* DIRECTIONS *
In the data below, find the line containing "rewrite Hn. reflexivity.", then set down that line and every later line up to and including the line containing "Abbreviation refreshToken := (refreshToken", exactly.

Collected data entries
^^^^

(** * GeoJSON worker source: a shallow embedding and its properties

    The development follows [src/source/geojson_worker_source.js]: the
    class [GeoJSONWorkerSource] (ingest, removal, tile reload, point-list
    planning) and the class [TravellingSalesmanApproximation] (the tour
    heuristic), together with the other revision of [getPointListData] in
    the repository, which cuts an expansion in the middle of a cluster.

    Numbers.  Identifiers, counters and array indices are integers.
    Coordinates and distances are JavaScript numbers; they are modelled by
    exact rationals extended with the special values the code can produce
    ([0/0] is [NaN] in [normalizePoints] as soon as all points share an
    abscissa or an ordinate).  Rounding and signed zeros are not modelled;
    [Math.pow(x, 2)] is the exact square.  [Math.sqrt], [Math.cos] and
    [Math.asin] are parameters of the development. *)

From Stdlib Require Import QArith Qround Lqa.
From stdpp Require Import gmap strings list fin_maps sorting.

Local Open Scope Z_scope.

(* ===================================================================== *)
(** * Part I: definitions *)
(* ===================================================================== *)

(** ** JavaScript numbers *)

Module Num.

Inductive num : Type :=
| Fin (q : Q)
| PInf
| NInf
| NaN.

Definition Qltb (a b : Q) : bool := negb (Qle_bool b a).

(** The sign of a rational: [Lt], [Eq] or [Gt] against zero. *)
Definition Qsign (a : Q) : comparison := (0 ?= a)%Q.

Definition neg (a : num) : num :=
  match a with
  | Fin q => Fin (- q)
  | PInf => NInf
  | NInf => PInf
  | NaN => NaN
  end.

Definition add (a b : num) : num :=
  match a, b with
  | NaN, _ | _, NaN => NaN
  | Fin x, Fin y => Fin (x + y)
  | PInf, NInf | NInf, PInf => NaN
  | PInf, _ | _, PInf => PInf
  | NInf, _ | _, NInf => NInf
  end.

^^^^

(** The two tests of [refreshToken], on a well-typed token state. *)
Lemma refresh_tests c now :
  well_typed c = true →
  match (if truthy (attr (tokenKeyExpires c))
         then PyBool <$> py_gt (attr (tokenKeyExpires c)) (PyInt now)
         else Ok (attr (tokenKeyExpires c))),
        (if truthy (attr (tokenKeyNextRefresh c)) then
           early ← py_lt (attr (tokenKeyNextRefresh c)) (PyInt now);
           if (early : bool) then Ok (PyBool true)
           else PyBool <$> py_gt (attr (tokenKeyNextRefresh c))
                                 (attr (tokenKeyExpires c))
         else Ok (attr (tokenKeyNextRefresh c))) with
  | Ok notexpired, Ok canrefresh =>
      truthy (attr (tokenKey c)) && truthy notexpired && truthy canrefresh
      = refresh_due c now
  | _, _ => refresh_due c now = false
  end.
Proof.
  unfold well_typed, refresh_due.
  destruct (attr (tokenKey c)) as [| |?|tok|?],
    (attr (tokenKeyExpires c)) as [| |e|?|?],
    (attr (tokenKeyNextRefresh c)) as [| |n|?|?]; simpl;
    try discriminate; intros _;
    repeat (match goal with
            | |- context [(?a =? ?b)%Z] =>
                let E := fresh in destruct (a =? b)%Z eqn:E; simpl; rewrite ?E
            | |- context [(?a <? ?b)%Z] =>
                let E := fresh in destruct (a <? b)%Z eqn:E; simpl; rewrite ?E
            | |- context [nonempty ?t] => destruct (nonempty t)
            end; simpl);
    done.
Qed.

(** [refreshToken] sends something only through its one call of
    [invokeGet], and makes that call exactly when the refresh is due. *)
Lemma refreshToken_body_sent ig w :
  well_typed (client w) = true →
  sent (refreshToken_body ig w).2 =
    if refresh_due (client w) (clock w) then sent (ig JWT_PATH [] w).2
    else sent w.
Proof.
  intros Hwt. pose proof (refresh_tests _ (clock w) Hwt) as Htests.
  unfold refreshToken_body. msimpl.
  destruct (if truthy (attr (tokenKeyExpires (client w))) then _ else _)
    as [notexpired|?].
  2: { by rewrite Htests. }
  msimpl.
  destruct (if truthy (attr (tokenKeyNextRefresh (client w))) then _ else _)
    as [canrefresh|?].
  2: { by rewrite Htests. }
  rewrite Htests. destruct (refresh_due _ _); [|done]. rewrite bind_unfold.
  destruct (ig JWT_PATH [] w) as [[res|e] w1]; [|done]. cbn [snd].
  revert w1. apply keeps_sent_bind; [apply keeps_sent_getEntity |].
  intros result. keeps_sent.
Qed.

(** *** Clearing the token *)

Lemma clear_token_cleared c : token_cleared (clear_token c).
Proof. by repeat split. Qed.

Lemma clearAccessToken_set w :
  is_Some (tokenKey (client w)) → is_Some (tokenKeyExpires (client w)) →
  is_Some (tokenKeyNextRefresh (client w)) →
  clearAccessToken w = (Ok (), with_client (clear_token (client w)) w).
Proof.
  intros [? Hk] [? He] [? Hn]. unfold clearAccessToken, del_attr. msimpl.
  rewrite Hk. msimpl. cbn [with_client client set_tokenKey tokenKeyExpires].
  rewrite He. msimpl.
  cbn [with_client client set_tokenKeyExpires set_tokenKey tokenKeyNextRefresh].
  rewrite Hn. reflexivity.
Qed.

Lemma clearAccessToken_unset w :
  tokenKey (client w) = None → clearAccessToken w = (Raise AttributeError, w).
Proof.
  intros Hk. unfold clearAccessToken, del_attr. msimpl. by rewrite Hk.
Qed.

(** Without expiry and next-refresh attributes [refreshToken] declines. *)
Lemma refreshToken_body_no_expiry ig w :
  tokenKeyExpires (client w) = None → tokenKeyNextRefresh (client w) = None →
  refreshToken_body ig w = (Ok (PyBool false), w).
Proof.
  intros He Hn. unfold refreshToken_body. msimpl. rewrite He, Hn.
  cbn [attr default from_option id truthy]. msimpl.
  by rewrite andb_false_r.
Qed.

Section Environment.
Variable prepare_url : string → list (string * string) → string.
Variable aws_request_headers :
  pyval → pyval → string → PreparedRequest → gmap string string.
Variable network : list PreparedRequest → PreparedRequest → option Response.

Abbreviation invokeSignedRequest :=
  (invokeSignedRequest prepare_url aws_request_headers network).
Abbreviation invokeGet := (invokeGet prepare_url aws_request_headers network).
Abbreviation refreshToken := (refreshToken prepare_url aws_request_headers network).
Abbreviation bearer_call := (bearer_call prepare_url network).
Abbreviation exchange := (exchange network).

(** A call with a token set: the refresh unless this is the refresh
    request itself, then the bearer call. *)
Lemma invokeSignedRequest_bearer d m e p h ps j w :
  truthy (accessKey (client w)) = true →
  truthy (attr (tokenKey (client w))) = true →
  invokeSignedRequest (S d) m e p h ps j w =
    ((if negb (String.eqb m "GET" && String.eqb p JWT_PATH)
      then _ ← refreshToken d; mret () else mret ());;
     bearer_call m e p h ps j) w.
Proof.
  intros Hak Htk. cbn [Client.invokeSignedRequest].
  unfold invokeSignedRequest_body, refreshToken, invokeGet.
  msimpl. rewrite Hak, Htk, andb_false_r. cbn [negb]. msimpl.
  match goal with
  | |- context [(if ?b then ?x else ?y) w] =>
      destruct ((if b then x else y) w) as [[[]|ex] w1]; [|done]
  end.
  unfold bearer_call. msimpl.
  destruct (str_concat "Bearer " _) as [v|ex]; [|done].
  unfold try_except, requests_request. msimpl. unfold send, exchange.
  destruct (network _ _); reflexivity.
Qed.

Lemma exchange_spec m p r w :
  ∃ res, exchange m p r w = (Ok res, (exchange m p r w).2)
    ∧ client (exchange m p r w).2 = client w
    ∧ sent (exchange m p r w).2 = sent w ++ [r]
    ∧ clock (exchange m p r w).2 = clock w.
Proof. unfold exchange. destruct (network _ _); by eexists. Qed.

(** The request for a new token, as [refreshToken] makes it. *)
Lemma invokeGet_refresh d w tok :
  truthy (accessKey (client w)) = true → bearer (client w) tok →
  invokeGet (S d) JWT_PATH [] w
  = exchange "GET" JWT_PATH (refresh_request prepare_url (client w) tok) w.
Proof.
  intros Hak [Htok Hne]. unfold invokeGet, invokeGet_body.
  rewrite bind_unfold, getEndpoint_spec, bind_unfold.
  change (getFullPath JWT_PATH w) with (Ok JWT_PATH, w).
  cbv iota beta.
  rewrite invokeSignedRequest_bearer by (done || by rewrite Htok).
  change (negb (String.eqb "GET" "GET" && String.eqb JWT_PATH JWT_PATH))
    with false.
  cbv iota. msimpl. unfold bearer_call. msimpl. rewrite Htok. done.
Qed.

^^^^

* PROBLEM SOLUTION *
  rewrite Hn. reflexivity.
Qed.

Lemma clearAccessToken_unset w :
  tokenKey (client w) = None → clearAccessToken w = (Raise AttributeError, w).
Proof.
  intros Hk. unfold clearAccessToken, del_attr. msimpl. by rewrite Hk.
Qed.

(** Without expiry and next-refresh attributes [refreshToken] declines. *)
Lemma refreshToken_body_no_expiry ig w :
  tokenKeyExpires (client w) = None → tokenKeyNextRefresh (client w) = None →
  refreshToken_body ig w = (Ok (PyBool false), w).
Proof.
  intros He Hn. unfold refreshToken_body. msimpl. rewrite He, Hn.
  cbn [attr default from_option id truthy]. msimpl.
  by rewrite andb_false_r.
Qed.

Section Environment.
Variable prepare_url : string → list (string * string) → string.
Variable aws_request_headers :
  pyval → pyval → string → PreparedRequest → gmap string string.
Variable network : list PreparedRequest → PreparedRequest → option Response.

Abbreviation invokeSignedRequest :=
  (invokeSignedRequest prepare_url aws_request_headers network).
Abbreviation invokeGet := (invokeGet prepare_url aws_request_headers network).
Abbreviation refreshToken := (refreshToken prepare_url aws_request_headers network).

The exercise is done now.